Exercise details — For the records below, give the count of lines holding the word "dedupedRequest" and nothing more.

+++ Input material +++

(** The promise of [fetcher()] number [p] settles; its [.finally] callback
    runs [pendingRequests.delete(key)] whatever the settlement. *)
Definition settle (p : nat) (o : Settlement) (s : DState) : DState :=
  match inflight s !! p with
  | Some key => mkDState (delete key (pendingRequests s)) (delete p (inflight s))
                         (nextId s) (invocations s)
  | None => s
  end.

Inductive DEvent :=
| Call (key : string)
| Settle (p : nat) (o : Settlement).

Definition apply_event (s : DState) (e : DEvent) : DState :=
  match e with
  | Call key => (dedupedRequest key s).2
  | Settle p o => settle p o s
  end.

Definition replay (evs : list DEvent) : DState := fold_left apply_event evs empty_state.

End Dedup.

Module DedupFacts.
Import Dedup.

(** The registration and the in-flight operations are in one-to-one
    correspondence, and every id handed out is below [nextId]. *)
Definition Inv (s : DState) : Prop :=
  (forall p key, inflight s !! p = Some key <-> pendingRequests s !! key = Some p) /\
  (forall p key, inflight s !! p = Some key -> p < nextId s).

Lemma Inv_empty : Inv empty_state.
Proof.
  split; intros p key; simpl; rewrite !lookup_empty; [split|]; discriminate.
Qed.

Lemma Inv_call (key : string) (s : DState) : Inv s -> Inv (dedupedRequest key s).2.
Proof.
  intros [Hiff Hlt]. unfold dedupedRequest.
  destruct (pendingRequests s !! key) as [p|] eqn:Hk; [split; assumption|].
  split; simpl.
  - intros q k'. destruct (decide (q = nextId s)) as [->|Hq].
    + rewrite lookup_insert_eq. destruct (decide (k' = key)) as [->|Hk'].
      * rewrite lookup_insert_eq. tauto.
      * rewrite lookup_insert_ne by congruence. split; [congruence|].
        intros Hp. apply Hiff in Hp. apply Hlt in Hp. lia.
    + rewrite lookup_insert_ne by congruence.
      destruct (decide (k' = key)) as [->|Hk'].
      * rewrite lookup_insert_eq. split; [|congruence].
        intros Hp. apply Hiff in Hp. congruence.
      * rewrite lookup_insert_ne by congruence. apply Hiff.
  - intros q k'. destruct (decide (q = nextId s)) as [->|Hq]; [lia|].
    rewrite lookup_insert_ne by congruence. intros H. apply Hlt in H. lia.
Qed.

Lemma Inv_settle (p : nat) (o : Settlement) (s : DState) : Inv s -> Inv (settle p o s).
Proof.
  intros [Hiff Hlt]. unfold settle.
  destruct (inflight s !! p) as [key|] eqn:Hp; [|split; assumption].
  split; simpl.
  - intros q k'. destruct (decide (q = p)) as [->|Hq].
    + rewrite lookup_delete_eq. destruct (decide (k' = key)) as [->|Hk'].
      * rewrite lookup_delete_eq. split; discriminate.
      * rewrite lookup_delete_ne by congruence. split; [congruence|].
        intros H. apply Hiff in H. congruence.
    + rewrite lookup_delete_ne by congruence.
      destruct (decide (k' = key)) as [->|Hk'].
      * rewrite lookup_delete_eq. split; [|congruence].
        intros H. apply Hiff in H. apply Hiff in Hp. congruence.
      * rewrite lookup_delete_ne by congruence. apply Hiff.
  - intros q k'. destruct (decide (q = p)) as [->|Hq].
    + rewrite lookup_delete_eq. discriminate.
    + rewrite lookup_delete_ne by congruence. apply Hlt.
Qed.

+++

Answer area — 3